Our analyses were based on 2008 to 2009 health insurance claims data, which were obtained from Vektis, the healthcare informa­tion center in the Netherlands. Vektis collects and manages health claims data from all Dutch insurance companies on all healthcare procedures covered by the Dutch basic statutory insurance pack­age, including the costs for compulsory deductibles.8 Vektis data also contain personal information on the policyholders, including date of birth and gender. Due to data restrictions, we were not able to perform this analysis with data from 2006 and 2007 be­cause the quality of the hospital cost data were not guaranteed. The coverage rates of Vektis databases in 2008 and 2009 were 83% and 92%, respectively, of all insured people living in the Netherlands, and the data quality of these years was good. We selected 64,011 cases from about 700,000 patients with diabetes living in the Netherlands with complete and reliable information, which were continuously enrolled by the same GP during 2008 and 2009 ().
We distinguished 3 groups of patients with type 2 diabetes: 1) the BP group—patients registered with GPs enrolled in DMPs and participating in care groups paid by BPs; 2) the MF group— patients registered with GPs enrolled in DMPs paid by a sup­plemented MF; and 3) the CAU group—patients registered with GPs not enrolled in DMPs and paid on an FFS basis. summarizes the assignment procedure (eAppendix 2).
Curative Healthcare Costs
Cost data were confined to the curative healthcare costs re­imbursed under the basic statutory insurance package and the compulsory deductibles paid by the patients. Curative healthcare costs were defined as the sum of the general practice costs (con­sultation fees, capitation allowances, costs for practice nurses, and costs for integrated care [ie, BPs or MFs]), costs of hos­pital-based specialist care (outpatient costs, day-patient costs, and inpatient costs), and other curative costs (pharmacy, medical aids, physiotherapy, exercise therapy, speech therapy, occupation­al therapy, dietetics, patient transport, and mental healthcare) per patient. To enable meaningful cost comparisons between years, we adjusted all healthcare costs using the consumer price index­es published by Statistics Netherlands. All costs reported in this study were adjusted to real prices in the 2010 reference year (de­flators employed for 2008: 1.0258 and for 2009: 1.0134). The results are presented in euros (US dollars).

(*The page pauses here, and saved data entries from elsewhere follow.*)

Lemma rgb_from_hsv_channels_in_unit_range_witness :
  let h := flit 30 in
  let s := F32.of_float d0_5 in
  let v := F32.of_float d0_8 in
  rgb_from_hsv (mkVec3 h s v)
  = mkVec3 (S754_finite false 13421773 (-24)) (S754_finite false 10066330 (-24))
           (S754_finite false 13421773 (-25))
  /\ unit_interval (vx (rgb_from_hsv (mkVec3 h s v)))
  /\ unit_interval (vy (rgb_from_hsv (mkVec3 h s v)))
  /\ unit_interval (vz (rgb_from_hsv (mkVec3 h s v))).
Proof.
  intros h s v. split; [reflexivity|].
  apply (rgb_from_hsv_channels_in_unit_range h s v); try reflexivity; split; reflexivity.
Defined.

(** ** The conversion against its reference definition *)

Lemma rgb_from_hsv_is_reference (h s v : spec_float) :
  valid_binary F32.prec F32.emax h = true -> F32.ge h (flit 0) = true ->
  rgb_from_hsv (mkVec3 h s v) = hsv_reference (mkVec3 h s v).
Proof.
  intros Hv H0. destruct (hsv_hue_range h Hv H0) as [Hhue Hhle].
  destruct (hsv_sector (hsv_hue h) Hhue Hhle) as (Hhi & Hfl & _).
  rewrite rgb_from_hsv_unfold. unfold hsv_reference. cbn [vx vy vz]. cbn zeta.
  fold (hsv_hue h).
  destruct (F32.lt v FLT_EPSILON); [reflexivity|].
  destruct (F32.lt s FLT_EPSILON); [reflexivity|].
  rewrite Hfl, (Z.mod_small (hsv_hi (hsv_hue h))) by lia.
  unfold hsv_t, hsv_q, hsv_p, hsv_f.
  assert (Hcases : hsv_hi (hsv_hue h) = 0 \/ hsv_hi (hsv_hue h) = 1 \/ hsv_hi (hsv_hue h) = 2
                   \/ hsv_hi (hsv_hue h) = 3 \/ hsv_hi (hsv_hue h) = 4
                   \/ hsv_hi (hsv_hue h) = 5) by lia.
  destruct Hcases as [E|[E|[E|[E|[E|E]]]]]; rewrite E; reflexivity.
Qed.

(** C2: the conversion is the reference definition on every valid
    non-negative hue; a hue of 360 or more is treated as hue 0; a value
    below epsilon gives black and otherwise a saturation below epsilon
    gives the gray of the value; pure red, green and blue come out of
    hues 0, 120 and 240. *)
Theorem rgb_from_hsv_matches_reference :
  (forall h s v,
     valid_binary F32.prec F32.emax h = true -> F32.ge h (flit 0) = true ->
     rgb_from_hsv (mkVec3 h s v) = hsv_reference (mkVec3 h s v))
  /\ (forall h s v,
        F32.ge h (flit 360) = true ->
        rgb_from_hsv (mkVec3 h s v) = rgb_from_hsv (mkVec3 (flit 0) s v))
  /\ (forall h s v,
        F32.lt v FLT_EPSILON = true ->
        rgb_from_hsv (mkVec3 h s v) = mkVec3 (flit 0) (flit 0) (flit 0))
  /\ (forall h s v,
        F32.lt v FLT_EPSILON = false -> F32.lt s FLT_EPSILON = true ->
        rgb_from_hsv (mkVec3 h s v) = mkVec3 v v v)
  /\ rgb_from_hsv (mkVec3 (flit 0) (flit 1) (flit 1)) = mkVec3 (flit 1) (flit 0) (flit 0)
  /\ rgb_from_hsv (mkVec3 (flit 120) (flit 1) (flit 1)) = mkVec3 (flit 0) (flit 1) (flit 0)
  /\ rgb_from_hsv (mkVec3 (flit 240) (flit 1) (flit 1)) = mkVec3 (flit 0) (flit 0) (flit 1)
  /\ (forall s v,
        rgb_from_hsv (mkVec3 (flit 360) s v) = rgb_from_hsv (mkVec3 (flit 0) s v)).
Proof.
  split; [exact rgb_from_hsv_is_reference|].
  assert (Hnorm : forall h s v, F32.ge h (flit 360) = true ->
            rgb_from_hsv (mkVec3 h s v) = rgb_from_hsv (mkVec3 (flit 0) s v)).
  { intros h s v Hge. rewrite !rgb_from_hsv_unfold.
    assert (Hh : hsv_hue h = flit 0) by (unfold hsv_hue; rewrite Hge; reflexivity).
    cbn zeta. rewrite Hh. reflexivity. }
  split; [exact Hnorm|]. split; [|split].
  - intros h s v Hlt. rewrite rgb_from_hsv_unfold. cbn zeta. rewrite Hlt. reflexivity.
  - intros h s v Hv Hs. rewrite rgb_from_hsv_unfold. cbn zeta. rewrite Hv, Hs. reflexivity.
  - split; [vm_compute; reflexivity|]. split; [vm_compute; reflexivity|].
    split; [vm_compute; reflexivity|].
    intros s v. apply Hnorm. reflexivity.
Qed.

Lemma rgb_from_hsv_matches_reference_witness :
  rgb_from_hsv (mkVec3 (flit 210) f0_5 f0_8) = hsv_reference (mkVec3 (flit 210) f0_5 f0_8)
  /\ rgb_from_hsv (mkVec3 (flit 210) f0_5 f0_8)
     = mkVec3 (S754_finite false 13421773 (-25)) (S754_finite false 10066330 (-24))
              (S754_finite false 13421773 (-24))
  /\ rgb_from_hsv (mkVec3 (flit 720) f0_5 f0_8) = rgb_from_hsv (mkVec3 (flit 0) f0_5 f0_8)
  /\ rgb_from_hsv (mkVec3 (flit 210) f0_5 (flit 0)) = mkVec3 (flit 0) (flit 0) (flit 0)
  /\ rgb_from_hsv (mkVec3 (flit 210) (flit 0) f0_8) = mkVec3 f0_8 f0_8 f0_8.
Proof.
  destruct rgb_from_hsv_matches_reference as (Href & Hnorm & Hblack & Hgray & _).
  split; [apply Href; reflexivity|]. split; [reflexivity|].
  split; [apply Hnorm; reflexivity|].
  split; [apply Hblack; reflexivity|apply Hgray; reflexivity].
Defined.

(** ** The rows of the gradient *)

Lemma bpow_m23 : (IZR (Zpos 8388608) * bpow (-23) = 1)%R.
Proof.
  change (-23) with (Z.opp 23). rewrite bpow_opp, (bpow_IZR 23) by lia.
  change (2 ^ 23) with 8388608. field.
Qed.

Lemma flit_1 : flit 1 = S754_finite false 8388608 (-23).
Proof. reflexivity. Qed.

Lemma mul_one (s : bool) (m : positive) (e : Z) :
  bounded F32.prec F32.emax m e = true ->
  F32.mul (flit 1) (S754_finite s m e) = S754_finite s m e.
Proof.
  intros Hb. rewrite flit_1. unfold F32.mul.
  rewrite (SFmul_unit F32.prec F32.emax prec32_gt_0 prec32_lt_emax false s 8388608 m (-23) e);
    [reflexivity | reflexivity | exact bpow_m23 | exact Hb].
Qed.

Lemma feq_refl_finite (x : spec_float) : is_finite x = true -> feq x x.
Proof.
  unfold feq, SFeqb. destruct x as [s|s| |s m e]; try discriminate; intros _.
  - reflexivity.
  - cbn [SFcompare]. rewrite Z.compare_refl, Pos.compare_cont_refl.
    destruct s; reflexivity.
Qed.

Lemma lerp_zero (a b : spec_float) :
  finite_valid a -> finite_valid b -> feq (lerp (S754_zero false) a b) a.
Proof.
  intros [Hva Hfa] [Hvb Hfb]. unfold lerp.
  change (F32.sub (flit 1) (S754_zero false)) with (flit 1).
  destruct a as [sa|sa| |sa ma ea]; try discriminate;
  destruct b as [sb|sb| |sb mb eb]; try discriminate;
    rewrite ?mul_one by exact Hva;
    try (destruct sa, sb; reflexivity);
    cbn [F32.mul F32.add SFmul SFadd xorb]; apply feq_refl_finite; reflexivity.
Qed.

Lemma lerp_one (a b : spec_float) :
  finite_valid a -> finite_valid b -> feq (lerp (flit 1) a b) b.
Proof.
  intros [Hva Hfa] [Hvb Hfb]. unfold lerp.
  change (F32.sub (flit 1) (flit 1)) with (S754_zero false).
  destruct a as [sa|sa| |sa ma ea]; try discriminate;
  destruct b as [sb|sb| |sb mb eb]; try discriminate;
    rewrite ?mul_one by exact Hvb;
    try (destruct sa, sb; reflexivity);
    cbn [F32.mul F32.add SFmul SFadd xorb]; apply feq_refl_finite; reflexivity.
Qed.

(** The conversion of a non-negative [int]. *)
Lemma of_int_good (a : Z) :
  0 <= a <= Int.INT_MAX -> Good32 (F32.of_int a) /\ Rnd32 (IZR a) (Fmag (F32.of_int a)).
Proof.
  intros [Ha0 Ha1].
  apply (Rounds32_Good (IZR a) (bpow 31)).
  - apply of_int32_rounds, Ha0.
  - exists 1, 31. rewrite Rmult_1_l. split; [reflexivity|]. split; [split|]; zle.
  - rewrite (bpow_IZR 31) by lia. apply IZR_le. unfold Int.INT_MAX in Ha1. lia.
  - apply bpow_lt. reflexivity.
Qed.

Lemma of_int_mono (a b : Z) :
  0 <= a <= b -> b <= Int.INT_MAX -> (Fmag (F32.of_int a) <= Fmag (F32.of_int b))%R.
Proof.
  intros [Ha Hab] Hb. destruct (Z.eq_dec a b) as [->|Hne]; [lra|].
  destruct (of_int_good a ltac:(lia)) as [_ Hra].
  destruct (of_int_good b ltac:(lia)) as [_ Hrb].
  apply (Rnd32_mono _ _ _ _ Hra Hrb). apply IZR_lt. lia.
Qed.

Lemma of_int_ge_1 (a : Z) :
  1 <= a <= Int.INT_MAX -> (1 <= Fmag (F32.of_int a))%R.
Proof.
  intros [Ha0 Ha1]. destruct (of_int_good a ltac:(lia)) as [_ Hr].
  destruct (Rep32_IZR 1 ltac:(lia)) as [Hrep _].
  apply (Rnd32_ge _ _ _ Hr Hrep). apply IZR_le. lia.
Qed.

Section GradientRows.
Variables (roi : ROI) (startcolor endcolor : Vec3).
(** The region is at least two rows high, and its bounds and height fit
    in an [int]. *)
Hypothesis ybegin_range : Int.in_range (ybegin roi).
Hypothesis yend_range : Int.in_range (yend roi).
Hypothesis height_range : 2 <= yend roi - ybegin roi <= Int.INT_MAX.
(** The channels of the two colors are finite numbers. *)
Hypothesis start_finite : finite_color startcolor.
Hypothesis end_finite : finite_color endcolor.

Lemma height_value : height roi = yend roi - ybegin roi.
Proof. unfold height, Int.sub. apply wrap_in_range. int_range. Qed.

Lemma row_offset (y : Z) :
  ybegin roi <= y < yend roi -> Int.sub y (ybegin roi) = y - ybegin roi.
Proof. intros Hy. unfold Int.sub. apply wrap_in_range. int_range. Qed.

Lemma blend_of_value (y : Z) :
  ybegin roi <= y < yend roi ->
  blend_of roi y
  = F32.div (F32.of_int (y - ybegin roi)) (F32.of_int (yend roi - ybegin roi - 1)).
Proof.
  intros Hy. unfold blend_of. rewrite height_value, (row_offset y Hy).
  unfold Int.sub. rewrite wrap_in_range by int_range. reflexivity.
Qed.

Lemma divisor_good :
  Good32 (F32.of_int (yend roi - ybegin roi - 1))
  /\ (1 <= Fmag (F32.of_int (yend roi - ybegin roi - 1)))%R.
Proof.
  split; [apply of_int_good; lia | apply of_int_ge_1; lia].
Qed.

(** The blend factor of a row is a good float between 0 and 1. *)
Lemma blend_good (y : Z) :
  ybegin roi <= y < yend roi ->
  Good32 (blend_of roi y)
  /\ Rnd32 (Fmag (F32.of_int (y - ybegin roi)) / Fmag (F32.of_int (yend roi - ybegin roi - 1)))
           (Fmag (blend_of roi y)).
Proof.
  intros Hy. rewrite (blend_of_value y Hy).
  destruct divisor_good as [Hd Hd1].
  destruct (of_int_good (y - ybegin roi) ltac:(lia)) as [Ha _].
  pose proof (of_int_mono (y - ybegin roi) (yend roi - ybegin roi - 1) ltac:(lia) ltac:(lia))
    as Hle.
  pose proof (Good32_nonneg _ Ha) as Ha0.
  destruct (Rep32_IZR 1 ltac:(lia)) as [Hrep Hmax].
  apply (Rounds32_Good _ 1); [apply div32_rounds; [exact Ha|exact Hd|lra] | exact Hrep | | exact Hmax].
  apply Rmult_le_reg_r with (Fmag (F32.of_int (yend roi - ybegin roi - 1))); [lra|].
  unfold Rdiv. rewrite Rmult_assoc, Rinv_l by lra. lra.
Qed.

To answer our research questions, we performed several regres­sion analyses, where the dependent variable was the difference in curative healthcare costs between 2008 and 2009. To answer the first research question, the cost difference, controlled for cura­tive healthcare costs of the baseline year 2008, is presented. The costs of the 2 years were not likely to be statistically independent.
To assess the cost effects of DMPs of any kind in compar­ison to the CAU group (research question 2), we performed a regression analysis, without making a distinction between DMPs reimbursed by BP or MF. We performed a multivariate regression analysis in which the BP group and the MF group was combined and compared with the CAU group (the reference group), while considering patient characteristics as confounding variables.
Finally, to investigate whether the payment system affects the cost growth (research question 3), we compared the 2008 to 2009 cost increase of patients from the BP group and MF group with patients from the CAU group (reference group). In all analyses, we adjusted, at the patient level, for age (measured in years and centered on the mean of 67.6 years), gender (1 = male, 0 = fe­male), and the number of additional chronic conditions (0-16). The Anatomical Therapeutic Chemical classification was used to detect additional chronic conditions9 ().
We performed additional sensitivity analyses. First, we studied the potential impact of cluster effects at the GP and the insurer levels. Patients were nested in GPs and in insurers. This clus­tering in the data structure should not be ignored because that might lead to false conclusions.10 We used intra-class correlation coefficients (ICCs) to test for significant patient cost variations between GPs and between insurers. We did not perform any multi-level analyses with the care groups as a level because the CAU group has no units on this level. Second, since only patients of the CAU group were classified on the basis of their medica­tion, we carried out a sensitivity analysis. Patients from the BP and MF group were classified according to their health claims data; hence unmedicated patients with diabetes, managing their disease with diet only, may have also been included. In this sensi­tivity analysis, we exclusively included patients taking oral medi­cation in the BP and MF group to ensure an optimal comparison with the CAU group.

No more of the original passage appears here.